The breach occurred when an attacker accessed an executive's GitHub account by using reused credentials from an unrelated breach. The executive, who had extended permissions after a hackathon, had a weak password and did not use Multi-factor Authentication. The attacker cloned Drizly's GitHub repository containing AWS credentials and reconfigured AWS security settings to access and exfiltrate customer data.
What Data has been Compromised?
The breach compromised 2.5 million consumer records. The exact nature of the compromised data is not detailed in the provided information.
Why Did the company's Security Measures Fail?
The company's security measures failed due to a failure to scan GitHub for secrets, inadequate enforcement of Multi-Factor Authentication for GitHub Organization users, and insufficient review of access rights to ensure limitations to active users and necessary repositories only.
What Immediate Impact Did the Breach Have on the company?
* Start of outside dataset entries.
(** C9. After [update_progress d t b], [get_progress d] maps [t] to exactly
    [b], its entries for every other task id are unchanged, the rows of
    every other date are unchanged, and the table holds a single row for
    the key [(d, t)]: a repeated write overwrites, it does not add. *)
Theorem update_progress_get_progress (d : string) (t : Z) (b : bool) (s : db) :
  get_progress d (update_progress d t b s) !! t = Some b
  ∧ (∀ t', t' ≠ t →
        get_progress d (update_progress d t b s) !! t' = get_progress d s !! t')
  ∧ (∀ d', d' ≠ d →
        filter (λ r, date r = d') (progress (update_progress d t b s))
        = filter (λ r, date r = d') (progress s))
  ∧ filter (λ r, date r = d ∧ task_id r = t) (progress (update_progress d t b s))
    = [ProgressRow d t (int_of_bool b)]
  ∧ tasks (update_progress d t b s) = tasks s.
Proof.
  unfold get_progress. rewrite update_progress_rows. repeat split.
  - by rewrite dict_of_snoc, lookup_insert_eq, bool_of_int_of_bool.
  - intros t' Ht. rewrite dict_of_app_lookup_ne by done. by apply dict_of_filter_ne.
  - intros d' Hd. by apply update_progress_other_date.
  - apply update_progress_single.
Qed.

(** ** Sums *)

Lemma sum_Z_nil : sum_Z [] = 0.
Proof. reflexivity. Qed.

Lemma sum_Z_cons x l : sum_Z (x :: l) = x + sum_Z l.
Proof. reflexivity. Qed.

Ltac sum_step := rewrite ?fmap_nil, ?fmap_cons, ?sum_Z_nil, ?sum_Z_cons.

Lemma sum_Z_ext {K} (f g : K → Z) ks :
  (∀ k, f k = g k) → sum_Z (f <$> ks) = sum_Z (g <$> ks).
Proof. intros E. induction ks as [|k ks IH]; sum_step; [done|]. by rewrite E, IH. Qed.

Lemma sum_Z_plus {K} (f g : K → Z) ks :
  sum_Z ((λ k, f k + g k) <$> ks) = sum_Z (f <$> ks) + sum_Z (g <$> ks).
Proof. induction ks as [|k ks IH]; sum_step; [done|]. rewrite IH. lia. Qed.

Lemma sum_Z_zero {K} (ks : list K) : sum_Z ((λ _, 0) <$> ks) = 0.
Proof. induction ks as [|k ks IH]; sum_step; [done|]. rewrite IH. lia. Qed.

Lemma sum_Z_ones {A} (l : list A) : sum_Z ((λ _, 1) <$> l) = Z.of_nat (length l).
Proof.
  induction l as [|x l IH]; sum_step; [done|].
  rewrite IH, length_cons. lia.
Qed.

Lemma sum_Z_indicator_out {K} `{EqDecision K} (k0 : K) (c : Z) ks :
  k0 ∉ ks → sum_Z ((λ k, if decide (k0 = k) then c else 0) <$> ks) = 0.
Proof.
  induction ks as [|k ks IH]; intros Hout; sum_step; [done|].
  apply not_elem_of_cons in Hout as [Hne Hout].
  rewrite decide_False, IH by done. lia.
Qed.

(** Over a duplicate-free list of keys, the indicator of one of its members
    is hit exactly once. *)
Lemma sum_Z_indicator {K} `{EqDecision K} (k0 : K) (c : Z) ks :
  NoDup ks → k0 ∈ ks →
  sum_Z ((λ k, if decide (k0 = k) then c else 0) <$> ks) = c.
Proof.
  induction 1 as [|k ks Hk Hnd IH]; intros Hin.
  - by apply elem_of_nil in Hin.
  - sum_step. apply elem_of_cons in Hin as [->|Hin].
    + rewrite decide_True, sum_Z_indicator_out by done. lia.
    + rewrite decide_False by (intros ->; done). rewrite IH by done. lia.
Qed.

Lemma sum_Z_bounds (l : list Z) :
  Forall (λ x, 0 ≤ x ≤ 1) l → 0 ≤ sum_Z l ≤ Z.of_nat (length l).
Proof.
  induction 1 as [|x l Hx Hl IH]; [done|].
  rewrite sum_Z_cons, length_cons. lia.
Qed.

(** ** Grouping *)

Section groupby_facts.
Context {A K : Type} `{EqDecision K} (R : relation K) `{!RelDecision R}.
Context (key : A → K) (val : A → Z).
Implicit Types (df : list A) (k : K).

Lemma elem_of_group_keys df k : k ∈ group_keys R key df ↔ ∃ r, r ∈ df ∧ key r = k.
Proof.
  unfold group_keys.
  rewrite merge_sort_Permutation, elem_of_remove_dups, list_elem_of_fmap.
  split; intros (r & H1 & H2); eauto.
Qed.

Lemma group_keys_NoDup df : NoDup (group_keys R key df).
Proof.
  unfold group_keys. rewrite merge_sort_Permutation. apply NoDup_remove_dups.
Qed.

Lemma group_keys_sorted `{!Transitive R, !Total R} df :
  StronglySorted R (group_keys R key df).
Proof. apply StronglySorted_merge_sort; apply _. Qed.

Lemma groupby_labels df : label <$> groupby R key val df = group_keys R key df.
Proof.
  unfold groupby. rewrite <- list_fmap_compose.
  induction (group_keys R key df) as [|k ks IH]; [done|].
  rewrite fmap_cons. by f_equal.
Qed.

Lemma elem_of_groupby df (row : agg_row K) :
  row ∈ groupby R key val df ↔ ∃ r, r ∈ df ∧ row = agg key val df (key r).
Proof.
  unfold groupby. rewrite list_elem_of_fmap. split.
  - intros (k & -> & Hk). apply elem_of_group_keys in Hk as (r & Hr & <-). eauto.
  - intros (r & Hr & ->). exists (key r). split; [done|].
    apply elem_of_group_keys. eauto.
Qed.

Lemma sum_group_cons (w : A → Z) r df k :
  sum_Z (w <$> group key (r :: df) k)
  = (if decide (key r = k) then w r else 0) + sum_Z (w <$> group key df k).
Proof.
  unfold group. rewrite filter_cons.
  case_decide; [by rewrite fmap_cons, sum_Z_cons|lia].
Qed.

(** The groups of a duplicate-free list of keys that covers the frame
    partition it: summing a weight group by group sums it over the
    frame. *)
Lemma sum_partition (w : A → Z) ks df :
  NoDup ks → (∀ r, r ∈ df → key r ∈ ks) →
  sum_Z ((λ k, sum_Z (w <$> group key df k)) <$> ks) = sum_Z (w <$> df).
Proof.
  intros Hnd. induction df as [|r df IH]; intros Hcov.
  - rewrite (sum_Z_ext _ (λ _, 0)) by done. apply sum_Z_zero.
  - rewrite (sum_Z_ext _ _ _ (sum_group_cons w r df)), sum_Z_plus.
    rewrite sum_Z_indicator; [|done|apply Hcov; left].
    rewrite IH; [by rewrite fmap_cons, sum_Z_cons|].
    intros r' Hr'. apply Hcov. by right.
Qed.

Lemma groupby_sum_completed df :
  sum_Z (Completed_Tasks <$> groupby R key val df) = sum_Z (val <$> df).
Proof.
  unfold groupby. rewrite <- list_fmap_compose.
  rewrite (sum_Z_ext _ (λ k, sum_Z (val <$> group key df k))) by done.
  apply sum_partition; [apply group_keys_NoDup|].
  intros r Hr. apply elem_of_group_keys. eauto.
Qed.

Lemma groupby_sum_total df :
  sum_Z (Total_Tasks <$> groupby R key val df) = Z.of_nat (length df).
Proof.
  unfold groupby. rewrite <- list_fmap_compose.
  rewrite (sum_Z_ext _ (λ k, sum_Z ((λ _, 1) <$> group key df k)))
    by (intros k; simpl; by rewrite sum_Z_ones).
  rewrite sum_partition, sum_Z_ones; [done|apply group_keys_NoDup|].
  intros r Hr. apply elem_of_group_keys. eauto.
Qed.

(** A group of the frame is never empty. *)
Lemma agg_total_pos df r : r ∈ df → 1 ≤ Total_Tasks (agg key val df (key r)).
Proof.
  intros Hr. simpl.
  assert (r ∈ group key df (key r)) as Hin by (by apply list_elem_of_filter).
  destruct (group key df (key r)); [by apply elem_of_nil in Hin|].
  rewrite length_cons. lia.
Qed.

Lemma sum_Z_count_ones (l : list A) :
  Forall (λ r, val r = 0 ∨ val r = 1) l →
  sum_Z (val <$> l) = Z.of_nat (length (filter (λ r, val r = 1) l)).
Proof.
  induction 1 as [|r l Hr Hl IH]; [done|].
  rewrite fmap_cons, sum_Z_cons, filter_cons, IH.
  case_decide; [rewrite length_cons|]; lia.
Qed.
End groupby_facts.

(** ** Rates *)

Lemma rate_bounds (c t : Z) :
  0 ≤ c ≤ t → 1 ≤ t → (0 <= rate c t)%Q ∧ (rate c t <= 100)%Q.
Proof.
  intros Hc Ht. unfold rate.
  assert (0 <= inject_Z c / inject_Z t)%Q as H0.
  { apply Qle_shift_div_l; [change 0%Q with (inject_Z 0); rewrite <- Zlt_Qlt; lia|].
    rewrite Qmult_0_l. change 0%Q with (inject_Z 0). rewrite <- Zle_Qle. lia. }
  assert (inject_Z c / inject_Z t <= 1)%Q as H1.
  { apply Qle_shift_div_r; [change 0%Q with (inject_Z 0); rewrite <- Zlt_Qlt; lia|].
    rewrite Qmult_1_l. rewrite <- Zle_Qle. lia. }
  split.
  - apply Qmult_le_0_compat; [done|]. by compute.
  - apply Qle_trans with (1 * 100)%Q; [|by compute].
    apply Qmult_le_compat_r; [done|]. by compute.
Qed.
The immediate impact included an investigation by the FTC, which highlighted multiple security failures at Drizly and resulted in the requirement for the CEO to implement information security programs at any future companies he manages. Drizly was also sued by affected customers, with a settlement valued between $3.35 million and $7 million.
How could this have been prevented?
The breach could have been prevented by enforcing Multi-Factor Authentication for all GitHub Organization users, routinely scanning GitHub for exposed secrets, reviewing and limiting access to repositories to only necessary active users, and using stronger password policies.
What have we learned from this data breach?
We have learned the importance of securing source code repositories, enforcing Multi-factor Authentication, regular audits of user permissions, and the need for robust credential management to safeguard cloud infrastructure from unauthorized access.
Summary of Coverage
The Drizly data breach in July 2020 showcased the vulnerabilities that can arise from poor security practices around source code repositories and cloud services. An attacker exploited a weakly protected executive GitHub account to obtain AWS credentials and accessed a customer database, leading to significant data leakage and legal consequences for the company.